P6 provides a JavaScript API with a declarative language for specifying operations in visual analytics processes, which include data processing, machine learning, visualization, interaction.

#### Data
```javascript
data({source, selection, preprocess, transform})
```
* __source__: source of the dataset, example: {url: './data/babies.csv}
* __select__: select data subset by rows, columns, or data types. Example: {select: {nrows: 10000, columns: ['BabyWeight', 'BabyGender']}}
* __nrows__ - number of rows
* __columns__ - specify which data columns
* __dtype__ - select `categorical` or `numerical` data
* __preprocess__: preprocess data by dtypes.
* Example for using one-hot encoding on categorical data: {preprocess: {categorical: 'OneHot'}}
* Example for dropping null values: {preprocess: {null: 'drop'}}
* Example for filling null values by columns: {preprocess: {null: {fill: {BabyWeight: 8}}}

#### Machine Learning and Analytics
```javascript
analyze({algorithm, features, scaling, [parameters]})
```
* __algorithm__: supported algorithms and methods - [clustering](https://scikit-learn.org/stable/modules/clustering.html), [dimension reduction](https://scikit-learn.org/stable/modules/classes.html#module-sklearn.decomposition), [manifold](https://scikit-learn.org/stable/modules/manifold.html)
* __features__: data fields as the input to the specified `algorithm`.
* __scaling__: use `StandardScaler`, `LabelEncoder` `minmax_scale`, or other [preprocessors](https://scikit-learn.org/stable/modules/classes.html#module-sklearn.preprocessing) for scaling the input data
* __[parameters]__: use the same name as the functions in Python libraries.

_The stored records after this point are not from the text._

(** ** Reordering *)

Lemma wf_rebuild m (es : VecMap K V) l l' :
  wf m l → repr (buckets es) l' → (l'.*1.*1) `sublist_of` (l.*1.*1) ∨ l' ≡ₚ l →
  (∀ e, e ∈ l' → e.2 = hash_of e.1.1) →
  returns (rebuild_index (mkSmallMap es (index m))) (λ m', wf m' l').
Proof.
  intros Hw Hr Hsub Hh. pose proof (wf_index _ _ _ Hw) as Hidx.
  assert (length l' ≤ length l) as Hlen.
  { destruct Hsub as [Hs|Hs]; [|by rewrite Hs].
    apply sublist_length in Hs. by rewrite !length_fmap in Hs. }
  assert (NoDup l'.*1.*1) as Hnd.
  { destruct Hsub as [Hs|Hs]; [eapply sublist_NoDup; [|done]|rewrite Hs]; apply Hw. }
  eapply returns_mono; [eapply rebuild_index_spec; [exact Hr|]|].
  - simpl. intros t Ht. rewrite Ht in Hidx. by rewrite Hidx, length_index_from.
  - intros [es' o] [He Ho]. simpl in *. subst es'. split; simpl; [done..|].
    destruct (index m); [by destruct Ho as (t' & -> & Ht')|]. rewrite Ho. lia.
Qed.

Lemma SmallMap_sort_keys_spec (cmp : K → K → comparison) `{!TotalCompare cmp} m l :
  wf m l → room m 0 →
  returns (SmallMap_sort_keys cmp m) (λ m',
    ∃ l', wf m' l' ∧ l'.*1 = stable_sort (λ x y, cmp x.1 y.1) l.*1).
Proof.
  intros Hw Hroom. pose proof (wf_entries _ _ _ Hw) as Hr.
  unfold SmallMap_sort_keys, VecMap_is_sorted_by_key. rewrite (aaa_spec _ _ Hr). simpl.
  destruct (windows2_all _ l.*1) eqn:Hsorted.
  - apply returns_ret. exists l. split; [done|]. symmetry. apply stable_sort_id; [apply _|].
    apply windows2_all_spec in Hsorted. rewrite <-(list_fmap_id l.*1).
    eapply Sorted_fmap; [|exact Hsorted].
    intros x y. unfold le_compare. simpl. by destruct (cmp x.1 y.1).
  - step_with (VecMap_sort_keys_spec cmp); [done| |].
    { destruct Hroom as [Hf _]. eapply fits_le; [exact Hf|].
      rewrite (wf_len _ _ _ Hw). lia. }
    intros es Hes. eapply returns_mono; [eapply (wf_rebuild _ _ l); [done..| |]|].
    + right. apply stable_sort_perm.
    + intros e. rewrite stable_sort_perm. apply (wf_hash _ _ _ Hw).
    + intros m' Hw'. eexists. split; [exact Hw'|].
      apply (stable_sort_fmap fst (λ x y, cmp x.1 y.1)).
Qed.

Lemma index_from_reverse n c l :
  n + length l ≤ c →
  (λ p, (p.1, c - 1 - p.2)) <$> index_from n l ≡ₚ index_from (c - n - length l) (reverse l).
Proof.
  revert n. induction l as [|e l IH]; intros n Hc; [done|]. simpl in Hc.
  rewrite reverse_cons, index_from_app, length_reverse, !index_from_cons, fmap_cons. simpl.
  rewrite (IH (S n)) by lia. replace (c - S n - length l) with (c - n - S (length l)) by lia.
  replace (c - n - S (length l) + length l) with (c - 1 - n) by lia.
  apply Permutation_cons_append.
Qed.

Lemma SmallMap_reverse_spec m l :
  wf m l → returns (SmallMap_reverse m) (λ m', wf m' (reverse l)).
Proof.
  intros Hw. pose proof (wf_index _ _ _ Hw) as Hidx. unfold SmallMap_reverse.
  step_with VecMap_reverse_spec; [apply Hw|]. intros es Hes.
  assert (∀ o, match o with
    | None => length l ≤ NO_INDEX_THRESHOLD
    | Some t => ht_entries t ≡ₚ index_from 0 (reverse l)
    end → wf (mkSmallMap es o) (reverse l)) as Hwf.
  { intros o Ho. split; simpl; [done|..].
    - rewrite reverse_Permutation. apply Hw.
    - intros e. rewrite elem_of_reverse. apply Hw.
    - destruct o; [done|]. by rewrite length_reverse. }
  destruct (index m) as [t|]; [|by apply returns_ret, Hwf].
  unfold VecMap_len. rewrite (repr_len _ _ Hes), length_reverse.
  step_with iter_mut_ok; [apply (entries_map_total _ (λ j, length l - 1 - j))|].
  - intros i Hi. rewrite Hidx in Hi. apply index_from_snd_lt in Hi. unfold checked_sub.
    rewrite (proj2 (Nat.leb_le _ _)) by lia. simpl. by rewrite (proj2 (Nat.leb_le _ _)) by lia.
  - intros t' Ht'. apply returns_ret, Hwf. rewrite Ht', Hidx, index_from_reverse by lia.
    by replace (length l - 0 - length l) with 0 by lia.
Qed.

Lemma retained_cons (f : K → V → bool * V) k v h l :
  retained f (((k, v), h) :: l) =
    (if (f k v).1 then [((k, (f k v).2), h)] else []) ++ retained f l.
Proof. unfold retained, kept. simpl. by destruct (f k v) as [[|] w]. Qed.

Lemma retained_al (f : K → V → bool * V) l : (retained f l).*1 = al_retain f l.*1.
Proof.
  unfold al_retain. induction l as [|[[k v] h] l IH]; [done|].
  rewrite retained_cons, fmap_app, IH, fmap_cons, filter_cons. simpl.
  destruct (f k v) as [[|] w] eqn:Hf; simpl; [|done]. by rewrite Hf.
Qed.

Lemma retained_sublist (f : K → V → bool * V) l :
  (retained f l).*1.*1 `sublist_of` l.*1.*1.
Proof.
  induction l as [|[[k v] h] l IH]; [done|]. rewrite retained_cons.
  destruct (f k v) as [[|] w]; simpl; [by constructor|by constructor].
Qed.

Lemma retained_hash (f : K → V → bool * V) l :
  (∀ e, e ∈ l → e.2 = hash_of e.1.1) → ∀ e, e ∈ retained f l → e.2 = hash_of e.1.1.
Proof.
  induction l as [|[[k v] h] l IH]; intros Hl e; [by intros ?%elem_of_nil|].
  rewrite retained_cons, elem_of_app. intros [He|He].
  - destruct (f k v) as [[|] w]; simpl in He; [|by apply elem_of_nil in He].
    apply list_elem_of_singleton in He as ->. apply (Hl ((k, v), h)). by left.
  - apply IH; [|done]. intros e' He'. apply Hl. by right.
Qed.

(** Nothing was removed, so hashes and positions are what they were. *)
Lemma retained_same_length (f : K → V → bool * V) n l :
  length l ≤ length (retained f l) → index_from n (retained f l) = index_from n l.
Proof.
  assert (∀ l, length (retained f l) ≤ length l) as Hle.
  { intros l'. pose proof (sublist_length _ _ (retained_sublist f l')) as Hs.
    by rewrite !length_fmap in Hs. }
  revert n. induction l as [|[[k v] h] l IH]; intros n; [done|].
  rewrite retained_cons, length_app, !index_from_cons. specialize (Hle l).
  destruct (f k v) as [[|] w]; simpl; intros Hlen; [|lia].
  rewrite index_from_cons, IH by lia. done.
Qed.

Lemma SmallMap_retain_spec m l (f : K → V → bool * V) :
  wf m l →
  returns (SmallMap_retain m f) (λ m', ∃ l', wf m' l' ∧ l'.*1 = al_retain f l.*1).
Proof.
  intros Hw. unfold SmallMap_retain.
  step_with VecMap_retain_spec; [apply Hw|]. intros es Hes.
  unfold SmallMap_len. rewrite (wf_len _ _ _ Hw). simpl.
  unfold VecMap_len. rewrite (repr_len _ _ Hes).
  pose proof (sublist_length _ _ (retained_sublist f l)) as Hle. rewrite !length_fmap in Hle.
  rewrite (proj2 (Nat.leb_le _ _)) by lia. simpl.
  apply (returns_mono _ (λ m', wf m' (retained f l))).
  - destruct (length (retained f l) <? length l) eqn:Hlt.
    + eapply wf_rebuild; [done|done|left; apply retained_sublist|].
      apply retained_hash, Hw.
    + apply Nat.ltb_ge in Hlt. apply returns_ret. split; simpl; [done|..].
      * eapply sublist_NoDup; [apply Hw|apply retained_sublist].
      * apply retained_hash, Hw.
      * rewrite retained_same_length by done. pose proof (wf_index _ _ _ Hw).
        destruct (index m); [done|]. lia.
  - intros m' Hw'. exists (retained f l). split; [done|apply retained_al].
Qed.
End ops.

As shown in the example shown above, `n_component` is directly passed to `sklearn.decomposition.PCA`. More parameters can be set in this way.

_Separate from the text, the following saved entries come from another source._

(* ===== verification/SmallSet.v ===== *)
(** [starlark_map/src/small_set.rs]: the insertion-ordered set, a [SmallMap] with unit
    values, and its refinement of lists without duplicates. *)

From S2P Require Import Prelude Vec2 Hashing VecMap SmallMap SmallMapSpec SmallMapOps.

Section SmallSet.
Context `{Toolchain} {TT T : Type} `{EqDecision T} `{HashTable nat TT}.
Context `{SizeOf (T * unit), SizeOf StarlarkHashValue, SizeOf (T * unit * StarlarkHashValue)}.

Definition SmallSet : Type := SmallMap TT T unit.
Implicit Types s : SmallSet.

Definition SmallSet_new : SmallSet := SmallMap_new.
Definition SmallSet_with_capacity (n : nat) : comp SmallSet := SmallMap_with_capacity n.
Definition SmallSet_capacity s : nat := SmallMap_capacity s.
Definition SmallSet_len s : nat := SmallMap_len s.
Definition SmallSet_is_empty s : bool := SmallMap_is_empty s.
Definition SmallSet_iter s : comp (list T) := SmallMap_keys s.

(** ** Operations on prehashed elements *)

Definition SmallSet_insert_hashed s (k : Hashed T) : comp (bool * SmallSet) :=
  '(o, s) ← insert_hashed s k ();
  Ok (match o with None => true | Some _ => false end, s).
Definition SmallSet_insert_hashed_unique_unchecked s (k : Hashed T) : comp SmallSet :=
  '(s, _) ← insert_hashed_unique_unchecked s k (); Ok s.
Definition SmallSet_get_hashed s (value : Hashed T) : comp (option T) :=
  o ← get_full_hashed s value; Ok (option_map (λ '(_, t, _), t) o).
Definition SmallSet_get_index s (index : nat) : comp (option T) :=
  o ← SmallMap_get_index s index; Ok (option_map fst o).
Definition SmallSet_get_index_of_hashed s (value : Hashed T) : comp (option nat) :=
  get_index_of_hashed s value.
Definition SmallSet_get_index_of_hashed_by_value s (value : Hashed T) : comp (option nat) :=
  get_index_of_hashed_by_value s value.
Definition SmallSet_contains_hashed s (k : Hashed T) : comp bool := contains_key_hashed s k.
Definition SmallSet_shift_remove_hashed s (k : Hashed T) : comp (bool * SmallSet) :=
  '(o, s) ← shift_remove_hashed s k;
  Ok (match o with Some _ => true | None => false end, s).
Definition SmallSet_shift_remove_index_hashed s (i : nat) :
    comp (option (Hashed T) * SmallSet) :=
  '(o, s) ← shift_remove_index_hashed s i; Ok (option_map fst o, s).
Definition SmallSet_shift_remove_index s (i : nat) : comp (option T * SmallSet) :=
  '(o, s) ← SmallSet_shift_remove_index_hashed s i; Ok (option_map key o, s).

(** ** Operations on the whole set *)

Definition SmallSet_pop s : comp (option T * SmallSet) :=
  '(o, s) ← SmallMap_pop s; Ok (option_map fst o, s).
Definition SmallSet_clear s : SmallSet := SmallMap_clear s.
Definition SmallSet_first s : comp (option T) := o ← SmallMap_first s; Ok (option_map fst o).
Definition SmallSet_last s : comp (option T) := o ← SmallMap_last s; Ok (option_map fst o).
Definition SmallSet_sort (cmp : T → T → comparison) s : comp SmallSet :=
  SmallMap_sort_keys cmp s.
Definition SmallSet_reverse s : comp SmallSet := SmallMap_reverse s.
Definition SmallSet_retain s (f : T → bool) : comp SmallSet :=
  SmallMap_retain s (λ k v, (f k, v)).
Definition SmallSet_eq_ordered s (other : SmallSet) : comp bool := SmallMap_eq_ordered s other.
Definition SmallSet_eq s (other : SmallSet) : comp bool := SmallMap_eq s other.

(** ** Operations that hash *)

Context (hash_of : T → StarlarkHashValue).

Definition SmallSet_insert s (k : T) : comp (bool * SmallSet) :=
  '(o, s) ← SmallMap_insert hash_of s k ();
  Ok (match o with None => true | Some _ => false end, s).
Definition SmallSet_insert_unique_unchecked s (k : T) : comp SmallSet :=
  '(s, _) ← insert_unique_unchecked hash_of s k (); Ok s.
Definition SmallSet_get s (value : T) : comp (option T) :=
  o ← get_full hash_of s value; Ok (option_map (λ '(_, t, _), t) o).
Definition SmallSet_get_index_of s (value : T) : comp (option nat) :=
  get_index_of hash_of s value.
Definition SmallSet_shift_remove s (k : T) : comp (bool * SmallSet) :=
  '(o, s) ← shift_remove hash_of s k;
  Ok (match o with Some _ => true | None => false end, s).
Definition SmallSet_take s (k : T) : comp (option T * SmallSet) :=
  '(o, s) ← shift_remove_entry hash_of s k; Ok (option_map fst o, s).
Definition SmallSet_contains s (k : T) : comp bool := contains_key hash_of s k.

(** Returns the element of the set, and the set. *)
Definition SmallSet_get_or_insert s (value : T) : comp (T * SmallSet) :=
  let value := Hashed_new hash_of value in
  o ← get_index_of_hashed_raw s (hash value) (equivalent (key value));
  match o with
  | Some index => '(k, _) ← (o ← SmallMap_get_index s index; unwrap o); Ok (k, s)
  | None => '(s, (k, _, _)) ← insert_hashed_unique_unchecked s value (); Ok (k, s)
  end.
Definition SmallSet_get_or_insert_owned s (value : T) : comp (T * SmallSet) :=
  let value := Hashed_new hash_of value in
  o ← get_index_of_hashed s value;
  match o with
  | Some index => '(k, _) ← (o ← SmallMap_get_index s index; unwrap o); Ok (k, s)
  | None => '(s, (k, _, _)) ← insert_hashed_unique_unchecked s value (); Ok (k, s)
  end.

(** The iterators, run to the end. *)
Fixpoint Difference_run (iter : list T) (other : SmallSet) : comp (list T) :=
  match iter with
  | [] => Ok []
  | item :: iter =>
    b ← SmallSet_contains other item;
    rest ← Difference_run iter other;
    Ok (if b : bool then rest else item :: rest)
  end.
Definition Difference_size_hint (iter : list T) (other : SmallSet) : nat * nat :=
  (length iter - SmallSet_len other, length iter).
Definition SmallSet_difference s (other : SmallSet) : comp (list T) :=
  iter ← SmallSet_iter s; Difference_run iter other.
Definition SmallSet_union s (other : SmallSet) : comp (list T) :=
  iter ← SmallSet_iter s; rest ← SmallSet_difference other s; Ok (iter ++ rest).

#### Train model for classification and regression tasks

```javascript
model({module, method, trainingData, features, target, [parameters]})
```
* __module__: Python library and module containing the `method` for fitting the model. Example: `sklearn.linearmodel`.
* __method__: the function to be called for fitting the model. Example: `LinearRegression`.
* __trainingData__: data for training the model
* __features__: input features to the model
* __target__: the data field for prediction
* __[parameters]__: hyperparameters for the model

### Visualization
To organize the views for visualization, the `layout` function can be used for configuring the views and layouts.

#### View Layout
```javascript
layout({id, width, height, padding, [options]})
```

To visualize data or analysis result, call `visualize' to transform data (optional), choose a visual mark, and specify the visual encoding for mapping data to visual marks.

#### Visual Encoding/Mapping
```javascript
visualize({transform, visualMark, [encoding]})
```

## Publication
Jianping Kelvin Li and Kwan-Liu Ma. P6: A Declarative Language for Integrating Machine Learning in Visual Analytics. IEEE Transactions on Visualization and Computer Graphics (Proc: VAST), 2020

## Acknowledgement
This research was sponsored in part by the U.S. National Science Foundation through grant NSF IIS-1528203 and U.S. Department of Energy through grant DE-SC0014917.